Saved data entries

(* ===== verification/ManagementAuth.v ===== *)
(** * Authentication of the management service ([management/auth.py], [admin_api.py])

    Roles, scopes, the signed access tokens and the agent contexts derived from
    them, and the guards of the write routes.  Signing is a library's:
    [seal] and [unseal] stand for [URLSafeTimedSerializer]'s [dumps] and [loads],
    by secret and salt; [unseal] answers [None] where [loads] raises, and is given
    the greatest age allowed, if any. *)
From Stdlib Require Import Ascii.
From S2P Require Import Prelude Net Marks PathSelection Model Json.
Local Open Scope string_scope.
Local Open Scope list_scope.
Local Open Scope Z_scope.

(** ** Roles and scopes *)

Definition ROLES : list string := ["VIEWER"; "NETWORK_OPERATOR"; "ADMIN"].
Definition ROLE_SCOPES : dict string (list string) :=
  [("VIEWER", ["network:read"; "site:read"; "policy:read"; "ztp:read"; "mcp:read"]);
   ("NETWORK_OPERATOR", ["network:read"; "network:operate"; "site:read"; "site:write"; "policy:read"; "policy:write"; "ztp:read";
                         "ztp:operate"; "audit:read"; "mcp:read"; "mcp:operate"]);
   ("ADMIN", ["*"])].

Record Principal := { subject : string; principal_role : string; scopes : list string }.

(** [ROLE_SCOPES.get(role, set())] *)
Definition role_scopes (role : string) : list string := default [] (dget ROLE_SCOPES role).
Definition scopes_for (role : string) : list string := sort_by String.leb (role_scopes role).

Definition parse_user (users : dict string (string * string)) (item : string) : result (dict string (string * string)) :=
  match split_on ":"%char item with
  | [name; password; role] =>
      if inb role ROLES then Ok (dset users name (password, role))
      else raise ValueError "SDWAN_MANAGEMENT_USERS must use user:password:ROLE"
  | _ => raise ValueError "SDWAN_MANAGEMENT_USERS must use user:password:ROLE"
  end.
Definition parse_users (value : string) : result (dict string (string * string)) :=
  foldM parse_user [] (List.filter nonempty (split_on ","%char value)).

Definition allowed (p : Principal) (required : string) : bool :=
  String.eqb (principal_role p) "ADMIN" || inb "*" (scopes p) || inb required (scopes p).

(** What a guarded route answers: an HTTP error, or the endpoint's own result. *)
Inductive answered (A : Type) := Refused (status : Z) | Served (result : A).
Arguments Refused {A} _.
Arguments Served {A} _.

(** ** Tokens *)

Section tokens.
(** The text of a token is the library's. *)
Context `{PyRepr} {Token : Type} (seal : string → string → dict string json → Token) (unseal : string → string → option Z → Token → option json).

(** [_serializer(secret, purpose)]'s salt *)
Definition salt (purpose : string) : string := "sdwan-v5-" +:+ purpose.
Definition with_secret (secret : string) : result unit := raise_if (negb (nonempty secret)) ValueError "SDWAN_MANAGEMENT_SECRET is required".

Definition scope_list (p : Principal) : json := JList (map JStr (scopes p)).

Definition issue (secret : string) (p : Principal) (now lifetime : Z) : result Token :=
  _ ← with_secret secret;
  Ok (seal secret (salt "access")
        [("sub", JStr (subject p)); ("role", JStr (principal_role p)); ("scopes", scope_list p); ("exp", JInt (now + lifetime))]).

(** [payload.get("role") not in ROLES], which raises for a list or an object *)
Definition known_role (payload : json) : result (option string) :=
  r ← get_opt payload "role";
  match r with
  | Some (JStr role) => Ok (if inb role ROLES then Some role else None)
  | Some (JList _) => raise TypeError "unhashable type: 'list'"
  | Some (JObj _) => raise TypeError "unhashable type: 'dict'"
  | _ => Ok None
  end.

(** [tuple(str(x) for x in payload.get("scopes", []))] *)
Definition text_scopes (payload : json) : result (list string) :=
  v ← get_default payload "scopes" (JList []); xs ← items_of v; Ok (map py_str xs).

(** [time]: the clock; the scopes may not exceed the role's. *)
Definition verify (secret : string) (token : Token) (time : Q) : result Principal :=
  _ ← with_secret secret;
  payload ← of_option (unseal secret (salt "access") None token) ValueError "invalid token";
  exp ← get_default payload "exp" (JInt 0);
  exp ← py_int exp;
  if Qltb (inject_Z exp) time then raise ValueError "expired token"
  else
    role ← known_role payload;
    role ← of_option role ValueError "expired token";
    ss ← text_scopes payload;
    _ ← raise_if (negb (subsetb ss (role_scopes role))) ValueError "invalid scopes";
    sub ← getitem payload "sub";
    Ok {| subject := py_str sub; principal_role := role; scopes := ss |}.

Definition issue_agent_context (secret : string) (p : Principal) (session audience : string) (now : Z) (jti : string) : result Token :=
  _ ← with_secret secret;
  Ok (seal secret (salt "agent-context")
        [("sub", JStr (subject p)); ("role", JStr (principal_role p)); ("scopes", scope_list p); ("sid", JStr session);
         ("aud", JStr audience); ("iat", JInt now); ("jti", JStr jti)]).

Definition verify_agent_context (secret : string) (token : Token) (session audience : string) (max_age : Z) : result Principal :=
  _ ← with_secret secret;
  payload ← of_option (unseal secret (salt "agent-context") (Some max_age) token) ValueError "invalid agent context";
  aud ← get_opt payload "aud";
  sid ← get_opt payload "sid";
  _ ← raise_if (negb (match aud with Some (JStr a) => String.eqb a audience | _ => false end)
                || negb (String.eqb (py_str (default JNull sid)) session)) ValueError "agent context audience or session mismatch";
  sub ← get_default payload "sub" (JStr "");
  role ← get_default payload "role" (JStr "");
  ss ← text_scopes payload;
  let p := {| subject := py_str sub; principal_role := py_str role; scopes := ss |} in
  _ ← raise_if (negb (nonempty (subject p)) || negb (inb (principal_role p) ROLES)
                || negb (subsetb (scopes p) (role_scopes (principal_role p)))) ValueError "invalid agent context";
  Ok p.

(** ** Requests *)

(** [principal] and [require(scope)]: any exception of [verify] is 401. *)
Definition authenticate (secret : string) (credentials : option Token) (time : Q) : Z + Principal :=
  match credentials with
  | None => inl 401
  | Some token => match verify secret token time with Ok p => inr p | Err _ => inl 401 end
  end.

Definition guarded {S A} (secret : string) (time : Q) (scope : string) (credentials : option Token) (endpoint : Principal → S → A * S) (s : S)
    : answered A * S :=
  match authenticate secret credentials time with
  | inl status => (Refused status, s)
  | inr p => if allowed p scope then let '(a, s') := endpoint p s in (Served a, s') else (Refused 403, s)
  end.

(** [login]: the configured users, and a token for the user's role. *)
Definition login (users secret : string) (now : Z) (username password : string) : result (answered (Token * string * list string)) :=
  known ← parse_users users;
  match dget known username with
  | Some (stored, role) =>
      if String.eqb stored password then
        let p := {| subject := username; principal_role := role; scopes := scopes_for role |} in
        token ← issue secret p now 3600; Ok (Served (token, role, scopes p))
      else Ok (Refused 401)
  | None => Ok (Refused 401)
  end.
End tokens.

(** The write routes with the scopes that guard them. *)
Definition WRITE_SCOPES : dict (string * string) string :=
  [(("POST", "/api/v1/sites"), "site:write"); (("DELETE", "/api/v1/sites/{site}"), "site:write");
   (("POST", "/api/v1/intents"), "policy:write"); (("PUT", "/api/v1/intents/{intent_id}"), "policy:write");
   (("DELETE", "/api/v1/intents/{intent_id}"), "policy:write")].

» **What is expected**
Set down, please, the lines from the line holding "token ← issue" through the final line of the data, exactly and with nothing added.

» **Solution**
        token ← issue secret p now 3600; Ok (Served (token, role, scopes p))
      else Ok (Refused 401)
  | None => Ok (Refused 401)
  end.
End tokens.

(** The write routes with the scopes that guard them. *)
Definition WRITE_SCOPES : dict (string * string) string :=
  [(("POST", "/api/v1/sites"), "site:write"); (("DELETE", "/api/v1/sites/{site}"), "site:write");
   (("POST", "/api/v1/intents"), "policy:write"); (("PUT", "/api/v1/intents/{intent_id}"), "policy:write");
   (("DELETE", "/api/v1/intents/{intent_id}"), "policy:write")].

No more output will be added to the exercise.